M. Simon Sutour. Très bonne question !


Réponse du Haut commissariat aux solidarités actives contre la pauvreté, haut commissariat à la jeunesse publiée le 15/01/2010

Réponse apportée en séance publique le 14/01/2010

M. Martin Hirsch, haut-commissaire. Madame Le Texier, je voudrais saluer la gravité et la dignité de votre question…

M. Jean-Pierre Fourcade. C'est vrai !

M. Martin Hirsch, haut-commissaire. … et la manière dont vous avez souhaité replacer ces faits divers tragiques, que nous déplorons tous, dans un contexte un peu plus large en posant des questions sur la manière de pouvoir y répondre.

Vous avez raison : si nous devons sanctionner les actes criminels, et personne ne le conteste, nous devons aussi nous interroger sur leur prévention.

Je n'oublie évidemment pas, et les termes mêmes de votre question le montrent bien, que vous avez présidé la mission commune d'information sur la politique en faveur des jeunes. Nous avons essayé ensemble d'élaborer des pistes, pas simplement pour le plaisir d'en discuter entre nous, mais pour les soumettre à l'épreuve de la réalité, pour les mettre en œuvre. Plusieurs d'entre elles commencent à porter leurs fruits et nous donnent les moyens de relancer une politique de prévention. Je citerai trois exemples.

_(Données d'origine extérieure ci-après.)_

(** C10.  With a nil configuration the closure panics on a nil pointer
    dereference, whatever the request and the handler: the writer, the
    request, the clock and the collector are as they were, and the handler
    has no part in the outcome. *)
Theorem nil_conf_panics (next : Handler) (w : World W SpanID) :
  let w' := snd (Middleware None next w) in
  fst (Middleware None next w) = Panicked nilDereference ∧
  sink w' = sink w ∧ request w' = request w ∧ tick w' = tick w ∧
  collected w' = collected w ∧
  Middleware None next w = Middleware None Return w.
Proof.
  unfold Middleware. destruct w as [u r l t n cs].
  unfold mbind, M_bind, mret, M_ret, getRequest. cbn [request].
  destruct (GetSpanIDHeader (req_Header r)) as [[id|] [msg|]]; cbn;
    repeat split; reflexivity.
Qed.

End MiddlewareFacts.

(** * The order of operations on the writer *)

(** Through the recorder, a handler only ever adds to the journal of the
    writer underneath. *)
Lemma serve_journal {SpanID} `{!Externals SpanID} (h : Handler)
    (rr : responseInfoRecorder) (u : Wire) (r : Request) (t : nat) :
  ∃ during,
    wire_journal (snd (fst (fst (serve h (rr, u) r t)))) = wire_journal u ++ during.
Proof.
  revert rr u r t.
  induction h as [|b k IH|code k IH|k IH|f k IH|k IH|f k IH|k IH];
    intros rr u r t; cbn [serve].
  - exists []. cbn. by rewrite app_nil_r.
  - cbn [rw_Write recorder_ResponseWriter]. rewrite Write_unfold.
    cbn [rw_Write Wire_ResponseWriter fst snd].
    edestruct IH as [during Hd]. rewrite Hd. cbn [wire_journal].
    rewrite <- app_assoc. eexists. reflexivity.
  - cbn [rw_WriteHeader recorder_ResponseWriter WriteHeader Wire_ResponseWriter].
    edestruct IH as [during Hd]. rewrite Hd. cbn [wire_journal].
    rewrite <- app_assoc. eexists. reflexivity.
  - apply IH.
  - cbn [rw_storeHeader rw_Header recorder_ResponseWriter Wire_ResponseWriter fst snd].
    edestruct IH as [during Hd]. rewrite Hd. cbn [wire_journal].
    rewrite <- app_assoc. eexists. reflexivity.
  - apply IH.
  - apply IH.
  - apply IH.
Qed.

Cette semaine même, nous avons rendu publics les résultats d'une expérimentation tout à fait intéressante. Elle montre que, dans les collèges les plus difficiles, quand on est prêt à investir un peu d'argent et quand la communauté éducative se donne la peine d'associer les parents aux projets éducatifs de la classe, au bout d'un an, on constate une augmentation de l'assiduité, une diminution des sanctions à l'égard des élèves, une augmentation du nombre de félicitations à la fin de la sixième et une amélioration des résultats en français.

La dépense ne représente que 1 500 euros par collège. Je suis prêt, avec les crédits destinés aux expérimentations et avec mon collègue Luc Chatel, à élargir ces programmes à l'ensemble des collèges et à faire rentrer les parents dans l'école.

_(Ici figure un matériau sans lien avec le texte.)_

(** An item whose detail data has no target URL fails with the
    missing-URL error; its round counts it as failed, stores nothing, and
    the loop goes on with the next index.  With two items, the first
    resolving a target URL, loading its page and being stored, the second
    without target URL, and a second phase in which every reload of the
    builder page succeeds, the run ends with one item processed, one
    failed, an empty queue, and the record of the first item as the one
    record added to local storage. *)
Lemma missing_url_fails_only_the_item (env : Env) :
  (forall i rawJob popupData w,
      nth_error (queue w) i = Some rawJob ->
      stopRequested w = false ->
      isProcessing w = false ->
      item_click (env_item env i) = Resolved tt ->
      item_popup (env_item env i) = Resolved popupData ->
      popup_viewFullPostUrl popupData = EmptyString ->
      (forall id jobNum w0,
          fst (processJobFlow env rawJob id i jobNum w0)
          = Throw (JsError noViewUrlMessage))
      /\ exists w',
           runQueueItem env i rawJob w = (Ok tt, w')
           /\ failedCount w' = S (failedCount w)
           /\ processedCount w' = processedCount w
           /\ scrapedJobs w' = scrapedJobs w
           /\ forall fuel,
                runQueueLoop env (S fuel) i w = runQueueLoop env fuel (S i) w')
  /\ (forall job1 job2 popup1 popup2 tab w,
         queue w = [job1; job2] ->
         stopRequested w = false ->
         isProcessing w = false ->
         item_click (env_item env 0) = Resolved tt ->
         item_popup (env_item env 0) = Resolved popup1 ->
         JsString.truthy (popup_viewFullPostUrl popup1) = true ->
         item_tabCreate (env_item env 0) = Resolved tab ->
         item_tabComplete (env_item env 0) = Resolved tt ->
         item_storageGet (env_item env 0) = Resolved tt ->
         item_storageSet (env_item env 0) = Resolved tt ->
         item_stopInFlight (env_item env 0) = false ->
         item_stopInDelay (env_item env 0) = false ->
         item_click (env_item env 1) = Resolved tt ->
         item_popup (env_item env 1) = Resolved popup2 ->
         popup_viewFullPostUrl popup2 = EmptyString ->
         item_stopInFlight (env_item env 1) = false ->
         (forall k, p2_reload (env_phase2 env) k = Resolved tt
                    /\ p2_reloaded (env_phase2 env) k = Resolved tt) ->
         exists w',
           runQueue env w = (Ok tt, w')
           /\ processedCount w' = S (processedCount w)
           /\ failedCount w' = S (failedCount w)
           /\ queue w' = []
           /\ isRunning w' = false
           /\ scrapedJobs w'
              = Some (replaceById (storedJobs w)
                        (payloadOf env 0 job1 (jobIdOf 0 job1) popup1))
           /\ (storedJobs w = [] ->
               storedJobs w' = [payloadOf env 0 job1 (jobIdOf 0 job1) popup1])).
Proof.
  split.
  - intros i rawJob popupData w Hn Hs Hp Hc Hd Hu.
    assert (Ht : JsString.truthy (popup_viewFullPostUrl popupData) = false)
      by (rewrite Hu; reflexivity).
    split.
    + intros id jobNum w0.
      now rewrite (processJobFlow_no_url env rawJob id i jobNum popupData
                     Hc Hd w0 Ht).
    + destruct (runQueueItem_no_url env i rawJob popupData Hc Hd Ht w Hp)
        as (w' & Er & _ & _ & _ & Fc & Ff & Fj & _).
      exists w'. repeat split; try assumption.
      intros fuel. now apply runQueueLoop_next with (rawJob := rawJob).
  - intros job1 job2 popup1 popup2 tab w Hq Hs Hp
      Hc1 Hd1 Hu1 Ht1 Hl1 Hg1 Hs1 Hf1 Hy1 Hc2 Hd2 Hu2 Hf2 Hr.
    assert (Ht2 : JsString.truthy (popup_viewFullPostUrl popup2) = false)
      by (rewrite Hu2; reflexivity).
    (* the first item *)
    destruct (runQueueItem_succeeds env 0 job1 popup1 tab Hc1 Hd1 Hu1 Ht1 Hl1
                w Hp)
      as (wa & Ea & Aq & Ar & Ap & Ac & Af & As & _ & Aj).
    specialize (As Hf1 (or_introl Hy1)). specialize (Aj Hg1 Hs1).
    (* the second item *)
    destruct (runQueueItem_no_url env 1 job2 popup2 Hc2 Hd2 Ht2 wa Ap)
      as (wb & Eb & Bq & Br & Bp & Bc & Bf & Bj & Bs & _).
    specialize (Bs Hf2). rewrite Aq, Hq in Bs.
    specialize (Bs (or_intror (le_n 2))).
    (* the loop *)
    assert (El : runQueueLoop env 2 0 w = (Ok tt, wb)).
    { rewrite (runQueueLoop_next env 1 0 job1 w wa);
        [|rewrite Hq; reflexivity | exact Hs | exact Ea].
      rewrite (runQueueLoop_next env 0 1 job2 wa wb);
        [reflexivity | rewrite Aq, Hq; reflexivity | now rewrite As | exact Eb]. }
    (* the second phase and the shutdown *)
    assert (Hsb : stopRequested wb = false) by (rewrite Bs, As; exact Hs).
    destruct (runQueueEpilogue_continues env wb Hsb Hr)
      as (w' & Ee & Eq & Er & Ec & Ef & Ej).
    exists w'.
    split.
    { unfold runQueue. unfold bind at 1, gets. rewrite Hq. simpl length.
      now rewrite (bind_ok _ _ _ _ _ El). }
    split; [now rewrite Ec, Bc, Ac|].
    split; [now rewrite Ef, Bf, Af|].
    split; [exact Eq|]. split; [exact Er|].
    assert (Hj : scrapedJobs w'
                 = Some (replaceById (storedJobs w)
                           (payloadOf env 0 job1 (jobIdOf 0 job1) popup1)))
      by (now rewrite Ej, Bj, Aj).
    split; [exact Hj|].
    intros He. unfold storedJobs at 1. rewrite Hj, He. reflexivity.
Qed.


(** The end-to-end scenario on the sample platform, with a backend that
    lists no pending record. *)
Lemma missing_url_fails_only_the_item_witness :
  let env := Sample.env Sample.secondWithoutUrl Sample.backendUp in
  let w := Sample.running [Sample.job1; Sample.job2] in
  popup_viewFullPostUrl (Sample.popup EmptyString) = EmptyString
  /\ item_popup (env_item env 1) = Resolved (Sample.popup EmptyString)
  /\ exists w',
       runQueue env w = (Ok tt, w')
       /\ processedCount w' = 1%nat
       /\ failedCount w' = 1%nat
       /\ queue w' = []
       /\ storedJobs w'
          = [payloadOf env 0 Sample.job1 (jobIdOf 0 Sample.job1)
               (Sample.popup Sample.jobUrl)].
Proof.
  intros env w.
  split; [reflexivity|]. split; [reflexivity|].
  destruct (proj2 (missing_url_fails_only_the_item env)
              Sample.job1 Sample.job2
              (Sample.popup Sample.jobUrl) (Sample.popup EmptyString) 42%nat w
              eq_refl eq_refl eq_refl eq_refl eq_refl eq_refl eq_refl eq_refl
              eq_refl eq_refl eq_refl eq_refl eq_refl eq_refl eq_refl eq_refl
              (fun k => conj eq_refl eq_refl))
    as (w' & E & Hc & Hf & Hq & _ & _ & Hj).
  exists w'.
  split; [exact E|]. split; [exact Hc|]. split; [exact Hf|].
  split; [exact Hq | exact (Hj eq_refl)].
Defined.

Example two_items_second_without_url :
  let env := Sample.env Sample.secondWithoutUrl Sample.backendUp in
  let w' := snd (runQueue env (Sample.running [Sample.job1; Sample.job2])) in
  statusesOf (trace w')
  = [(TProcessing (mkJobNum 1 2) "Backend Engineer", Sinfo);
     (TSimulating (mkJobNum 1 2), Sinfo);
     (TOpening (mkJobNum 1 2) "linkedin", Sinfo);
     (TExtractingEmail (mkJobNum 1 2), Sinfo);
     (TDone (mkJobNum 1 2) "Backend Engineer", Ssuccess);
     (TWaiting 5, Sinfo);
     (TProcessing (mkJobNum 2 2) "QA Analyst", Sinfo);
     (TSimulating (mkJobNum 2 2), Sinfo);
     (TFailed (mkJobNum 2 2) "QA Analyst" noViewUrlMessage, Serror);
     (TPhase1Complete 1 1, Ssuccess);
     (TStartingPhase2, Sinfo);
     (TNoPendingJobs, Ssuccess)].
Proof. vm_compute. reflexivity. Qed.

(* ===================================================================== *)
(** * The external tab                                                    *)
(* ===================================================================== *)

(** C8, at the failing input.  The external tab of the first item is
    created and its load times out: the item fails, no closing of the tab
    is attempted, and the tab is still open when the processing of the
    second item begins. *)
Theorem external_tab_left_open_on_load_timeout :
  let env := Sample.env Sample.firstLoadTimeout Sample.backendUp in
  let w := Sample.running [Sample.job1; Sample.job2] in
  exists w1,
    runQueueItem env 0 Sample.job1 w = (Ok tt, w1)
    /\ In (EvRequest (RTabCreate Sample.jobUrl)) (trace w1)
    /\ existsb isTabRemove (trace w1) = false
    /\ openTabs w1 = [42%nat]
    /\ failedCount w1 = 1%nat
    /\ runQueueLoop env 2 0 w = runQueueLoop env 1 1 w1.
Proof.
  intros env w.
  exists (snd (runQueueItem env 0 Sample.job1 w)).
  split; [vm_compute; reflexivity|].
  split; [vm_compute; tauto|].
  split; [vm_compute; reflexivity|].
  split; [vm_compute; reflexivity|].
  split; [vm_compute; reflexivity|].
  vm_compute. reflexivity.
Qed.

(** On the other path, when the tab loads, its closing is requested
    whatever the scraper does. *)
Lemma stepScrape_requests_close env i jobNum tab w :
  In (EvRequest (RTabRemove tab))
     (trace (snd (stepScrape env i jobNum tab w))).
Proof.
  unfold stepScrape.
  destruct (item_scrape (env_item env i)) as [[d|]|ms];
    destruct (item_tabRemove (env_item env i)) as [[]|mr];
    simpl; auto 10.
Qed.

(** The tab is closed when the browser accepts the request. *)
Lemma stepScrape_closes env i jobNum tab w :
  item_tabRemove (env_item env i) = Resolved tt ->
  openTabs (snd (stepScrape env i jobNum tab w)) = removeTab tab (openTabs w).
Proof.
  intros H. unfold stepScrape. rewrite H.
  destruct (item_scrape (env_item env i)) as [[d|]|ms]; reflexivity.
Qed.

(* ===================================================================== *)
(** * A whole run on the sample platform                                  *)
(* ===================================================================== *)

Example start_command_runs_both_phases :
  let env := Sample.env Sample.allOk Sample.backendUp in
  let r := handleStartQueue env (mkStartOptions true) Sample.idle in
  fst r = Ok tt
  /\ processedCount (snd r) = 2%nat
  /\ failedCount (snd r) = 0%nat
  /\ isRunning (snd r) = false
  /\ queue (snd r) = []
  /\ queueActive (snd r) = Some false
  /\ openTabs (snd r) = []
  /\ attempts (snd r) = 2%nat
  /\ length (storedJobs (snd r)) = 2%nat
  /\ stats (snd r)
     = Some (mkStats 2 0 (Some "2026-01-01T00:00:01.000Z")).
Proof. vm_compute. repeat split. Qed.

Example start_without_dashboard_tab :
  let env :=
    mkEnv Sample.hostname
      (mkStartEnv (Resolved tt) (Resolved tt) (Resolved []) (Resolved tt) None)
      Sample.allOk Sample.backendUp Sample.phase2 in
  let r := handleStartQueue env (mkStartOptions false) Sample.idle in
  fst r = Ok tt
  /\ isRunning (snd r) = false
  /\ queueActive (snd r) = Some false
  /\ statusesOf (trace (snd r)) = [(TNoDashboardTab, Serror)].
Proof. vm_compute. repeat split. Qed.

(* ===================================================================== *)
(** * The hash of the fingerprint                                         *)
(* ===================================================================== *)

Lemma toInt32_mod x : toInt32 x mod 2 ^ 32 = x mod 2 ^ 32.
Proof.
  unfold toInt32.
  pose proof (Z.mod_pos_bound x (2 ^ 32) ltac:(lia)) as B.
  destruct (2 ^ 31 <=? x mod 2 ^ 32).
  - replace (x mod 2 ^ 32 - 2 ^ 32) with (x mod 2 ^ 32 + (-1) * 2 ^ 32) by lia.
    rewrite Z.mod_add by lia. apply Z.mod_mod. lia.
  - apply Z.mod_mod. lia.
Qed.

Lemma toInt32_congr a b :
  a mod 2 ^ 32 = b mod 2 ^ 32 -> toInt32 a = toInt32 b.
Proof. unfold toInt32. now intros ->. Qed.

Lemma toInt32_range x : - 2 ^ 31 <= toInt32 x < 2 ^ 31.
Proof.
  unfold toInt32.
  pose proof (Z.mod_pos_bound x (2 ^ 32) ltac:(lia)) as B.
  destruct (2 ^ 31 <=? x mod 2 ^ 32) eqn:E.
  - apply Z.leb_le in E. lia.
  - apply Z.leb_gt in E. lia.
Qed.

(** [(hash << 5) - hash + char] wrapped to 32 bits is [31 * hash + char]
    wrapped to 32 bits, and wrapping the running hash first changes
    nothing. *)
Lemma hashStep_times_31 h h' c :
  h mod 2 ^ 32 = h' mod 2 ^ 32 ->
  hashStep h c = toInt32 (31 * h' + JsString.charCode c).
Proof.
  intros H. unfold hashStep, shl32. apply toInt32_congr.
  rewrite Z.shiftl_mul_pow2 by lia.
  set (cc := JsString.charCode c).
  rewrite Z.add_mod by lia.
  rewrite Zminus_mod, toInt32_mod.
  rewrite Z.mul_mod by lia. rewrite toInt32_mod.
  rewrite <- Z.mul_mod by lia.
  rewrite <- Zminus_mod.
  rewrite <- Z.add_mod by lia.
  replace (h * 2 ^ 5 - h + cc) with (31 * h + cc) by lia.
  rewrite Z.add_mod by lia. rewrite Z.mul_mod by lia. rewrite H.
  rewrite <- Z.mul_mod by lia. now rewrite <- Z.add_mod by lia.
Qed.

MM. Jean-Pierre Fourcade et Roger Romani. Très bien !

M. Martin Hirsch, haut-commissaire. Deuxième exemple. Comme vous le savez, un certain nombre de jeunes entrent dans l'adolescence par la porte de l'échec. Nous avons donc proposé la mise en place d'un livret de compétences. Cela oblige à rechercher les domaines dans lesquels un jeune est compétent. Nous lançons cette semaine l'appel à projets pour que le plus grand nombre possible d'établissements scolaires soient candidats à la mise en œuvre de ce dispositif, qui pourrait ainsi être généralisé en un ou deux ans.

Troisième exemple. Nous avons les uns et les autres soutenu les écoles de la deuxième chance qui, depuis quinze ans, sont expérimentales et n'avaient, jusque récemment, reçu aucun financement de l'État. Elles en ont maintenant un, qui permet de faire passer le nombre de places qu'elles offrent de 4 000 à 10 000.

J'ajouterai, pour conclure, que les problèmes de violence, de non-respect des uns et des autres nous rappellent que le civisme est quelque chose de fondamental. J'espère donc que le service civique, né ici même il y a quelques semaines– notamment grâce au président Yvon Collin, que je salue –, sera voté prochainement par l'Assemblée nationale et reviendra rapidement au Sénat pour son adoption définitive, afin que l'on puisse inciter les jeunes à s'engager dans des actions positives. (Applaudissements sur certaines travées du RDSE, ainsi que sur celles de l'Union centriste et de l'UMP.)